[[ Input material open ]]
(* ===== verification/GunyahDemo.v ===== *)
(** * GunyahDemo: the transport between machines on concrete inputs

    A router that only notes its packets, machines that hold it or the IPC
    router, and the states in which the theorems about the transport are
    applied. *)
From stdpp Require Import prelude gmap list.
From S2P Require Import Prelude.
From S2P Require Import Effects.
From S2P Require Import XArray.
From S2P Require Import Qrtr.
From S2P Require Import QrtrPkt.
From S2P Require Import AfQrtr.
From S2P Require Import QrtrInv.
From S2P Require Import QrtrSafe.
From S2P Require Import QrtrOps.
From S2P Require Import QrtrFlow.
From S2P Require Import QrtrRound.
From S2P Require Import QrtrDemo.
From S2P Require Import GlinkSmem.
From S2P Require Import Gunyah.
From S2P Require Import GunyahRx.
From S2P Require Import GunyahRing.
From S2P Require Import GunyahTurn.
From S2P Require Import GunyahLink.
From S2P Require Import GunyahSend.
From S2P Require Import GunyahSetup.
From S2P Require Import GunyahRouter.
#[local] Open Scope kernel_scope.

(** ** A router that notes its packets, latest first *)

Definition tape : Endpoint :=
  Build_Endpoint (list (list Z)) (fun data => modify (cons data) ;;; mret 0) (mret 0) (mret tt).

Lemma tape_post_ok (data : list Z) (st : @ep_state tape) : True -> is_bytes data -> total (@ep_post tape data (W st)) (fun _ _ => True).
Proof. done. Qed.

Definition tape_laws : EndpointLaws tape := Build_EndpointLaws tape (fun _ => True) tape_post_ok.

(** ** Machines *)

(** Doorbells ring; a wait lasts one turn of others. *)
Definition yes_env : gunyah_env :=
  mk_genv (fun _ => 0) 1 (replicate 32 0) (fun _ => 1) (fun vm _ => Some vm) (fun _ => 0) (fun _ => true) (fun _ => 0) (fun _ => 0).

Lemma yes_stack : stack_ok yes_env.
Proof. split; [apply length_replicate|]. by apply Forall_replicate. Qed.

Definition empty_ring : gunyah_ring := mk_ring (replicate (Z.to_nat MAX_PKT_SZ) 0) 0 0.

Lemma empty_ring_ok : ring_ok empty_ring.
Proof.
  split; cbn [r_buf r_len r_offset empty_ring]; [rewrite length_replicate, Z2Nat.id; done|by apply Forall_replicate|unfold MAX_PKT_SZ; lia|by left].
Qed.

Definition demo_dev (is_master : bool) (tx rx : gunyah_pipe) : qrtr_gunyah_dev := mk_gdev empty_ring 0 is_master 0 true false tx rx.

Definition demo_vm {EP : Endpoint} (d : qrtr_gunyah_dev) (st : ep_state) : vm :=
  mk_vm d st false false true true true true true true [].

(** The master sends over the first pipe. *)
Definition demo_link {EP : Endpoint} (m : mem) (st st' : ep_state) : gstate :=
  mk_g m (demo_vm (demo_dev true (pipe_0 0) (pipe_1 0)) st) (demo_vm (demo_dev false (pipe_1 0) (pipe_0 0)) st').

Lemma demo_idle {EP : Endpoint} {EL : EndpointLaws EP} is_master tx rx st : ep_ok st -> idle_vm (demo_vm (demo_dev is_master tx rx) st).
Proof. intros H. split; [apply empty_ring_ok|done..]. Qed.

Definition zero_mem : mem := fun _ => 0.

Lemma zeros_ok : bytes_ok zero_mem.
Proof. done. Qed.

Lemma demo_link_idle {EP : Endpoint} {EL : EndpointLaws EP} st st' : ep_ok st' -> link (pipe_0 0) st' [] [] (demo_link zero_mem st st').
Proof. intros H. apply (fresh_link (pipe_0 0) (demo_link zero_mem st st')); [apply pipe_0_lay|done|done|by apply demo_idle|done|done]. Qed.

(** ** Reading *)

(** The other machine may put anything where the tail is. *)
Definition scribble {EP : Endpoint} (g : gstate) : gstate := g <| g_mem := wr32 (g_mem g) (p_tail (pipe_1 0)) 4294967295 |>.

Lemma scribble_foreign {EP : Endpoint} {EL : EndpointLaws EP} : foreign scribble.
Proof. intros rg p g []. split; cbn; try done. by apply (bytes_ok_store_le 4). Qed.

Lemma reader_stays_inside_witness :
  safe (@qrtr_gunyah_read tape yes_env 10 (mk_world (@demo_link tape (fun _ => 1) [] []) [scribble; scribble; scribble; scribble]))
    (fun _ w' => exists rg', ring_ok rg' /\ reads (EL := tape_laws) rg' (pipe_1 0) (w_st w')).
Proof.
  apply (@reader_stays_inside tape tape_laws yes_env yes_stack 10 empty_ring (pipe_1 0)).
  - by split.
  - done.
  - apply empty_ring_ok.
  - do 4 (constructor; [apply (@scribble_foreign tape tape_laws)|]). constructor.
Defined.

Lemma ring_zeros p pos n : GlinkSmem.ring zero_mem p pos n = replicate n 0.
Proof. revert pos. induction n as [|n IH]; intros pos; [done|]. cbn. by rewrite IH. Qed.

(** Eight bytes, which are no packet. *)
Definition eight : mem := wr32 zero_mem (p_head (pipe_1 0)) 8.

Lemma eight_no_empty : no_empty (pipe_1 0) eight.
Proof.
  intros pos. unfold span, eight. rewrite ring_wr32, ring_zeros; [vm_compute; congruence|done|]. change (fifo (view (pipe_1 0))) with (p_fifo (pipe_1 0)).
  rewrite (view_length _ (pipe_1_lay 0)). apply (lay_head _ (pipe_1_lay 0)).
Qed.

Lemma reader_ends_witness :
  exists rg' g', @qrtr_gunyah_read tape yes_env 8 (W (@demo_link tape eight [] [])) = Ret tt (W g') /\
    ready (EL := tape_laws) (pipe_1 0) rg' g' /\ v_dbl_lock (g_vm g') = false /\ queued (g_mem g') (pipe_1 0) = 0.
Proof.
  apply (@reader_ends tape tape_laws yes_env yes_stack (pipe_1 0) (pipe_1_lay 0) 8 empty_ring).
  - split; [split; try done; by apply (bytes_ok_store_le 4)|apply empty_ring_ok|]. split; vm_compute; split; congruence.
  - done.
  - apply eight_no_empty.
  - vm_compute. congruence.
Defined.

(** ** Sending *)

(** Four bytes from one socket to another. *)
Definition small_skb : sk_buff := mk_skb None zero_cb (wire 1 QRTR_TYPE_DATA (mk_sq 1 5) (mk_sq 2 6) 0 [1; 2; 3; 4]) 0 [].

Lemma small_skb_ok : skb_ok small_skb.
Proof.
  split; [|done|vm_compute; congruence|done]. apply wire_packet; cbn; [by split; cbn|lia|lia| |lia]. repeat constructor; lia.
Qed.

Definition enough : nat := Z.to_nat FIFO_SIZE.

Lemma enough_ok : FIFO_SIZE <= Z.of_nat enough.
Proof. unfold enough. rewrite Z2Nat.id; done. Qed.

Lemma packet_crosses_witness :
  let reader := @peer_reads tape yes_env enough in let pkt := skb_bytes small_skb in
  exists rc g' n', @qrtr_gunyah_send tape yes_env 72 small_skb (mk_world (@demo_link tape zero_mem [] []) (replicate 3 reader)) =
      Ret rc (mk_world g' (replicate n' reader)) /\
    (rc = 0 /\ link (EL := tape_laws) (pipe_0 0) [] [pkt] [] g' /\ @posted tape [pkt] [] (v_ep (g_peer (reader g'))) \/
     rc = - ETIMEDOUT /\ (1%nat = O \/ n' = O)).
Proof.
  apply (@packet_crosses tape tape_laws yes_env yes_env yes_stack (pipe_0 0) (pipe_0_lay 0) enough enough_ok small_skb small_skb_ok
    ltac:(intros ? ?; cbn; lia) [] [] 72).
  - by apply (@demo_link_idle tape tape_laws).
  - vm_compute. congruence.
  - vm_compute. lia.
Defined.

(** ** Setting up *)

Lemma setup_links_witness :
  let g := mk_g (fun _ => 7) (@demo_vm tape (demo_dev true no_pipe no_pipe) []) (@demo_vm tape (demo_dev false no_pipe no_pipe) []) in
  exists g1 g2, qrtr_gunyah_fifo_init (W g) = Ret tt (W g1) /\ qrtr_gunyah_fifo_init (W (swap g1)) = Ret tt (W (swap g2)) /\
    link (EL := tape_laws) (pipe_0 0) [] [] [] g2 /\ link (EL := tape_laws) (pipe_1 0) [] [] [] (swap g2).
Proof.
  intros g. apply (@setup_links tape tape_laws g 0).
  - reflexivity.
  - reflexivity.
  - reflexivity.
  - reflexivity.
  - intros a. cbn. lia.
  - by apply (@demo_idle tape tape_laws).
  - by apply (@demo_idle tape tape_laws).
Defined.

(** ** The IPC router *)

(** Two processors as two machines. *)
Definition routers : Endpoint := router good_env 7 true.

Definition routers_laws : EndpointLaws routers := router_laws good_env 7 true (demo_env_ok _ _) good_env_takes.

Lemma processor_registered : registered_router 7 (processor 5 1 17000).
Proof. split; [apply reachable_inv, processor_reachable|]. exists 36. vm_compute. reflexivity. Qed.

Lemma message_crosses_machines_witness :
  let reader := @peer_reads routers yes_env enough in
  exists qa' pkt rc g' k',
    qrtr_sendmsg good_env 34 (the_msg (mk_sq 5 17000) [104; 105]) (W (processor 1 5 20000)) = Ret 2 (W qa') /\
    q_log qa' = EvXmit 7 pkt 0 :: q_log (processor 1 5 20000) /\
    @qrtr_gunyah_send routers yes_env 100 pkt
      (mk_world (@demo_link routers zero_mem (processor 1 5 20000) (processor 5 1 17000)) (replicate 2 reader)) =
      Ret rc (mk_world g' (replicate k' reader)) /\
    (rc = 0 /\ (exists qb, qrtr_recvmsg good_env 34 100 true 0 (W (v_ep (g_peer (reader g')))) =
       Ret (Ok (mk_received [104; 105] (us (sock_34 (processor 1 5 20000))) false)) (W qb)) \/
     rc = - ETIMEDOUT /\ (1%nat = O \/ k' = O)).
Proof.
  intros reader. destruct (message_crosses_machines good_env 7 true (demo_env_ok _ _) good_env_takes yes_env yes_env yes_stack (pipe_0 0) (pipe_0_lay 0)
    enough enough_ok good_env (processor 1 5 20000) 34 (sock_34 (processor 1 5 20000)) 36 (node_36 (processor 1 5 20000)) 7 36 34
    (sock_34 (processor 5 1 17000)) (mk_sq 5 17000) [104; 105] 100 (mk_flow 1 0 [])
    (@demo_link routers zero_mem (processor 1 5 20000) (processor 5 1 17000)) 2 100 good_env_sends can_send_34)
    as (qa' & pkt & rc & g' & k' & E1 & E2 & E3 & E4).
  - vm_compute. reflexivity.
  - exact can_take_34.
  - vm_compute. reflexivity.
  - vm_compute. reflexivity.
  - repeat constructor; lia.
  - discriminate.
  - vm_compute. congruence.
  - apply (@demo_link_idle routers routers_laws), processor_registered.
  - vm_compute. lia.
  - exists qa', pkt, rc, g', k'. split; [exact E1|]. split; [exact E2|]. split; [exact E3|].
    destruct E4 as [[E4 (b & _ & _ & _ & _ & R)]|E4]; [left|right; exact E4].
    split; [exact E4|]. apply R. vm_compute. reflexivity.
Defined.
[[ Input material closed ]]
About this task:
In the records, how many lines include the string "swap"? The answer is that number alone.

Solution for this task:
2